Recent research has shown the great potential of deep learning algorithms in the hyperspectral image (HSI) classification task. Nevertheless, training these models usually requires a large amount of labeled data. Since the collection of pixel-level annotations for HSI is laborious and time-consuming, developing algorithms that can yield good performance in the small sample size situation is of great significance. In this study, we propose a robust self-ensembling network (RSEN) to address this problem. The proposed RSEN consists of two subnetworks including a base network and an ensemble network. With the constraint of both the supervised loss from the labeled data and the unsupervised loss from the unlabeled data, the base network and the ensemble network can learn from each other, achieving the self-ensembling mechanism. To the best of our knowledge, the proposed method is the first attempt to introduce the self-ensembling technique into the HSI classification task, which provides a different view on how to utilize the unlabeled data in HSI to assist the network training. We further propose a novel consistency filter to increase the robustness of self-ensembling learning. Extensive experiments on three benchmark HSI datasets demonstrate that the proposed algorithm can yield competitive performance compared with the state-of-the-art methods.

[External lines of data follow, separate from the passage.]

(** Loading every row: the rows are well formed and the table unchanged. *)
Lemma load_all_run w :
  static_ok w ->
  exists w', fst (load_all w) = w' /\ static_ok w' /\ sw_cache w' = sw_cache w /\
    forall ms, snd (load_all w) = Ok ms ->
      rows_ok ms /\ exists d d', sw_db w = Some d /\ sw_db w' = Some d' /\
        rows d' = rows d /\ ms ≡ₚ rows d.
Proof using laws.
  intros Hw. eexists. split; [done|]. unfold load_all. destruct (sw_db w) as [d|] eqn:E; [|done].
  destruct (find_all (fun _ => true) d) as [d' r] eqn:Ef. simpl.
  pose proof (find_all_rows _ _ _ _ Ef) as Hr. pose proof (so_db _ Hw d E) as Hd. split_and!; [|done|].
  - split; simpl; [|apply Hw]. intros ? [= <-]. by rewrite Hr.
  - intros ms Hms. apply map_err_ok in Hms. subst r. apply find_all_ok in Ef.
    rewrite List.filter_true in Ef. split; [by eapply rows_ok_perm; [symmetry|]|]. naive_solver.
Qed.

Definition synced (w : SWorld DB FS) : Prop :=
  forall d c, sw_db w = Some d -> sw_cache w = Some c -> exists ms, ms ≡ₚ rows d /\ c = build_maps ms.
(* ===== verification/Selection.v ===== *)
(** * Deleting the newest matching rows

    Several methods delete by conditions and let the caller bound how many rows go: they
    select the keys of the matching rows, newest first and limited, and then delete by key;
    without a bound they delete all matching rows at once.  [delete_selected] is this
    sequence over any table, with the texts of its errors and the order as arguments. *)
From stdpp Require Import base strings list numbers sorting.
From S2P Require Import Prelude Errors Db Purge.

(** The largest number of rows a request may ask for. *)
Definition MAX_QUERY_LIMIT : Z := 10000.

(** A NULL column is the largest for PostgreSQL and the smallest for SQLite. *)
Definition ts_le (postgres : bool) (a b : option Z) : bool :=
  match a, b with
  | Some x, Some y => (x <=? y)%Z
  | None, None => true
  | None, Some _ => negb postgres
  | Some _, None => postgres
  end.

#[global] Instance ts_le_total pg : Total (fun a b => ts_le pg a b = true).
Proof. intros [x|] [y|]; simpl; destruct pg; auto. all: destruct (Z.leb_spec x y); auto; right; lia. Qed.

Lemma ts_le_trans pg a b c : ts_le pg a b = true -> ts_le pg b c = true -> ts_le pg a c = true.
Proof. destruct a, b, c, pg; simpl; try done; lia. Qed.

(** Comparisons of a nullable column with a constant: never true of NULL. *)
Definition at_least (t : Z) (x : option Z) : bool := match x with Some x => (t <=? x)%Z | None => false end.
Definition at_most (t : Z) (x : option Z) : bool := match x with Some x => (x <=? t)%Z | None => false end.

(** [ORDER BY column DESC], rows with equal values in any order. *)
Definition desc {Row} (column : Row -> option Z) (postgres : bool) (a b : Row) : Prop :=
  ts_le postgres (column b) (column a) = true.
#[global] Instance desc_dec {Row} (column : Row -> option Z) pg : RelDecision (desc column pg).
Proof. intros a b. unfold desc. apply _. Defined.
#[global] Instance desc_total {Row} (column : Row -> option Z) pg : Total (desc column pg).
Proof. intros a b. apply ts_le_total. Qed.
#[global] Instance desc_trans {Row} (column : Row -> option Z) pg : Transitive (desc column pg).
Proof. intros a b c. unfold desc. intros H1 H2. by eapply ts_le_trans. Qed.

(** [ORDER BY column DESC, id DESC]. *)
Definition desc_by_id {Row} (column : Row -> option Z) (id : Row -> Z) (postgres : bool) (a b : Row) : Prop :=
  ts_le postgres (column b) (column a) = true /\
  (ts_le postgres (column a) (column b) = true -> (id b <= id a)%Z).
#[global] Instance desc_by_id_dec {Row} (column : Row -> option Z) id pg : RelDecision (desc_by_id column id pg).
Proof. intros a b. unfold desc_by_id. apply _. Defined.
#[global] Instance desc_by_id_total {Row} (column : Row -> option Z) id pg : Total (desc_by_id column id pg).
Proof.
  intros a b. unfold desc_by_id. destruct (ts_le_total pg (column a) (column b)) as [H|H];
    rewrite H; [destruct (ts_le pg (column b) (column a)) eqn:E
               |destruct (ts_le pg (column a) (column b)) eqn:E]; simpl;
    try (left; split; [done|]; intros; done); try (right; split; [done|]; intros; done);
    destruct (Z.le_ge_cases (id a) (id b)); [right|left|right|left]; split; auto; lia.
Qed.
#[global] Instance desc_by_id_trans {Row} (column : Row -> option Z) id pg : Transitive (desc_by_id column id pg).
Proof.
  intros a b c [H1 H1'] [H2 H2']. split; [by eapply ts_le_trans|]. intros H.
  trans (id b); [apply H2'|apply H1']; by eapply ts_le_trans.
Qed.

Section selection.
Context {DB Row : Type} {ops : TableOps DB Row}.
Variables (pk : Row -> Z) (R : Row -> Row -> Prop).
Context {HRdec : RelDecision R} {HRtot : Total R} {HRtrans : Transitive R}.

(** The rows of a limited [SELECT ... ORDER BY ... LIMIT n]. *)
Definition newest (n : Z) (found : list Row) : list Row := take (Z.to_nat n) (merge_sort R found).

Definition stmt_as {A} (msg : string) (m : M DB DbErr A) : M DB anyhow A := fun d =>
  let '(d', r) := m d in (d', map_err (fun err => OfNodeget (DatabaseError (msg +:+ db_msg err))) r).

Definition delete_selected (select_msg delete_msg : string) (p : Row -> bool) (limit : option Z) : M DB anyhow Z :=
  match limit with
  | Some n =>
      let! found := stmt_as select_msg (find_all p) in
      match map pk (newest n found) with
      | [] => mret 0%Z
      | ids => stmt_as delete_msg (delete_many (is_in pk ids))
      end
  | None => stmt_as delete_msg (delete_many p)
  end.

(** [kept] remain and [gone] go of the rows [l] when a deletion with this condition and
    bound succeeds. *)
Definition deletion (p : Row -> bool) (limit : option Z) (l : list Row) (n : Z) (kept gone : list Row) : Prop :=
  l ≡ₚ kept ++ gone /\ n = Z.of_nat (length gone) /\
  (forall x, x ∈ gone -> p x = true) /\
  match limit with
  | None => forall x, x ∈ kept -> p x = false
  | Some b => (n <= Z.max 0 b)%Z /\ ((n < b)%Z -> forall x, x ∈ kept -> p x = false) /\
      forall x y, x ∈ gone -> y ∈ kept -> p y = true -> R x y
  end.

Lemma newest_elem n found x : x ∈ newest n found -> x ∈ found.
Proof using.
  unfold newest. intros Hx. rewrite <-(merge_sort_Permutation R found).
  rewrite <-(take_drop (Z.to_nat n)). apply elem_of_app. by left.
Qed.

Lemma newest_sorted n found : StronglySorted R (newest n found).
Proof using HRtot HRtrans.
  unfold newest. pose proof (StronglySorted_merge_sort R found) as Hs.
  rewrite <-(take_drop (Z.to_nat n) (merge_sort R found)) in Hs. by apply StronglySorted_app_1_l in Hs.
Qed.

Lemma newest_length n found : (Z.of_nat (length (newest n found)) <= Z.max 0 n)%Z.
Proof using. unfold newest. rewrite length_take. lia. Qed.

(** What is not selected is not newer than what is. *)
Lemma newest_first n found x y : x ∈ newest n found -> y ∈ found -> y ∈ newest n found \/ R x y.
Proof using HRtot HRtrans.
  unfold newest. intros Hx Hy. pose proof (StronglySorted_merge_sort R found) as Hs.
  rewrite <-(merge_sort_Permutation R found) in Hy. rewrite <-(take_drop (Z.to_nat n)) in Hy, Hs.
  apply elem_of_app in Hy as [Hy|Hy]; [by left|right].
  eapply (StronglySorted_app_1_elem_of R); [exact Hs|done|done].
Qed.

Lemma newest_all n found : (Z.of_nat (length (newest n found)) < n)%Z -> forall x, x ∈ found -> x ∈ newest n found.
Proof using.
  unfold newest. rewrite length_take. intros Hn x Hx. rewrite take_ge by lia.
  by rewrite merge_sort_Permutation.
Qed.

(** Deleting by the keys of the selection deletes the selection. *)
Lemma delete_by_key l p found n :
  pk_unique pk l -> found ≡ₚ List.filter p l ->
  List.filter (is_in pk (map pk (newest n found))) l ≡ₚ newest n found.
Proof using.
  intros Hpk Hf.
  assert (forall x, x ∈ newest n found -> x ∈ l) as Hin.
  { intros x Hx%newest_elem. rewrite Hf in Hx. by apply list_filter_elem in Hx as [? _]. }
  assert (NoDup l) as Hl by (apply (NoDup_fmap_1 pk); exact Hpk).
  assert (forall q, NoDup (List.filter q l)) as Hnd.
  { intros q. apply NoDup_ListNoDup, List.NoDup_filter, NoDup_ListNoDup, Hl. }
  apply NoDup_Permutation; [apply Hnd| |].
  - eapply sublist_NoDup; [|apply sublist_take]. rewrite merge_sort_Permutation, Hf. apply Hnd.
  - intros x. rewrite list_filter_elem. split.
    + intros [Hx Hi%is_in_spec]. apply list_elem_of_In, in_map_iff in Hi as (y & Hid & Hy%list_elem_of_In).
      by rewrite <-(pk_unique_eq pk l y x Hpk (Hin y Hy) Hx Hid).
    + intros Hx. split; [auto|]. apply is_in_spec. apply list_elem_of_In, in_map. by apply list_elem_of_In.
Qed.

Lemma filter_split (p : Row -> bool) (l : list Row) : l ≡ₚ List.filter (fun x => negb (p x)) l ++ List.filter p l.
Proof using.
  induction l as [|x l IH]; [done|]. simpl. destruct (p x); simpl; [|by constructor].
  rewrite <-Permutation_middle. by constructor.
Qed.

(** The selection splits the table as [deletion] says. *)
Lemma newest_deletion p n l found :
  pk_unique pk l -> found ≡ₚ List.filter p l ->
  let ids := map pk (newest n found) in
  deletion p (Some n) l (Z.of_nat (length (newest n found)))
    (List.filter (fun x => negb (is_in pk ids x)) l) (newest n found).
Proof using HRtot HRtrans.
  intros Hpk Hf ids. pose proof (delete_by_key l p found n Hpk Hf) as Hsel. fold ids in Hsel.
  assert (forall y, y ∈ l -> is_in pk ids y = false -> p y = true -> y ∈ found /\ y ∉ newest n found) as Hout.
  { intros y Hy Hni Hp. split; [by rewrite Hf; apply list_filter_elem|]. intros Hin.
    apply not_true_iff_false in Hni. apply Hni, is_in_spec, list_elem_of_In, in_map, list_elem_of_In. exact Hin. }
  split_and!; [etrans; [apply filter_split|by rewrite Hsel]|done| |apply newest_length| |].
  - intros x Hx%newest_elem. rewrite Hf in Hx. by apply list_filter_elem in Hx as [_ ?].
  - intros Hn x [Hx Hni%negb_true_iff]%list_filter_elem. apply not_true_iff_false. intros Hp.
    destruct (Hout x Hx Hni Hp) as [Hf' Hnot]. apply Hnot. by apply newest_all.
  - intros x y Hx [Hy Hni%negb_true_iff]%list_filter_elem Hp. destruct (Hout y Hy Hni Hp) as [Hf' Hnot].
    by destruct (newest_first n found x y Hx Hf').
Qed.

Context {conflict : Row -> Row -> bool} {laws : TableLaws ops conflict}.

Lemma stmt_as_run {A} msg (m : M DB DbErr A) d d' r :
  stmt_as msg m d = (d', r) -> exists r0, m d = (d', r0) /\
    r = map_err (fun err => OfNodeget (DatabaseError (msg +:+ db_msg err))) r0.
Proof using. unfold stmt_as. destruct (m d) as [d1 r0]. intros [= <- <-]. eauto. Qed.

(** A successful deletion splits the table; a failed one leaves it. *)
Lemma delete_selected_run sm dm p limit d d' r :
  pk_unique pk (rows d) -> delete_selected sm dm p limit d = (d', r) ->
  match r with
  | Ok n => exists kept gone, deletion p limit (rows d) n kept gone /\ rows d' ≡ₚ kept
  | Err _ => rows d' = rows d
  end.
Proof using HRtot HRtrans laws.
  intros Hpk. unfold delete_selected. destruct limit as [n|].
  - rewrite mbind_run. destruct (stmt_as sm _ d) as [d1 r1] eqn:E1.
    apply stmt_as_run in E1 as (r0 & Hf & ->). pose proof (find_all_rows _ _ _ _ Hf) as Hr1.
    destruct r0 as [found|err]; cbn [map_err]; [|intros [= <- <-]; done].
    apply find_all_ok in Hf. pose proof (newest_deletion p n (rows d) found Hpk Hf) as Hdel.
    pose proof (delete_by_key (rows d) p found n Hpk Hf) as Hsel. cbv zeta in *.
    destruct (map pk (newest n found)) as [|i ids] eqn:Ei.
    + intros [= <- <-]. apply map_eq_nil in Ei. rewrite Ei in Hdel. eexists _, []. split; [exact Hdel|].
      rewrite Hr1. simpl. clear. induction (rows d); simpl; by constructor.
    + intros (r0 & Hd & ->)%stmt_as_run. destruct r0 as [k|err]; cbn [map_err].
      * apply delete_many_ok in Hd as [Hrows ->]. rewrite Hr1 in Hrows |- *.
        eexists _, (newest n found). split; [rewrite Hsel; exact Hdel|exact Hrows].
      * apply delete_many_err in Hd. congruence.
  - intros (r0 & Hd & ->)%stmt_as_run. destruct r0 as [k|err]; cbn [map_err].
    + apply delete_many_ok in Hd as [Hrows ->].
      exists (List.filter (fun x => negb (p x)) (rows d)), (List.filter p (rows d)).
      split; [|exact Hrows]. split_and!; [apply filter_split|done| |].
      * by intros x [_ ?]%list_filter_elem.
      * by intros x [_ ?%negb_true_iff]%list_filter_elem.
    + by apply delete_many_err in Hd.
Qed.

Lemma delete_selected_unique sm dm p limit d :
  unique_rows conflict (rows d) = true -> unique_rows conflict (rows (fst (delete_selected sm dm p limit d))) = true.
Proof using laws.
  intros Hu. unfold delete_selected.
  assert (forall q d0, unique_rows conflict (rows d0) = true ->
    unique_rows conflict (rows (fst (stmt_as dm (delete_many q) d0))) = true) as Hdel.
  { intros q d0 H0. unfold stmt_as. destruct (delete_many q d0) as [d1 r] eqn:E. simpl.
    exact (delete_many_unique q d0 d1 r E H0). }
  destruct limit as [n|]; [|by apply Hdel]. unfold mbind, stmt_as at 1.
  destruct (find_all p d) as [d1 r] eqn:E. apply find_all_rows in E.
  destruct r as [found|err]; simpl; [|congruence]. destruct (map pk _); simpl; [congruence|].
  apply Hdel. congruence.
Qed.
End selection.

最近的研究表明,深度学习算法在高光谱图像(HSI)分类任务中具有巨大潜力。然而,训练这些模型通常需要大量的标注数据。由于为HSI收集像素级注释既费力又耗时,因此开发在小样本量情况下仍能产生良好性能的算法具有重要意义。在本研究中,我们提出了一种鲁棒的自集成网络(RSEN)来解决这一问题。所提出的RSEN由两个子网络组成,包括一个基础网络和一个集成网络。在来自标注数据的监督损失和来自未标注数据的无监督损失的双重约束下,基础网络和集成网络可以相互学习,实现自集成机制。据我们所知,所提出的方法是首次尝试将自集成技术引入HSI分类任务,这为如何利用HSI中的未标注数据辅助网络训练提供了一个不同的视角。我们还提出了一种新颖的一致性滤波器,以提高自集成学习的鲁棒性。在三个基准HSI数据集上进行的大量实验表明,与现有方法相比,所提出的算法能够产生具有竞争力的性能。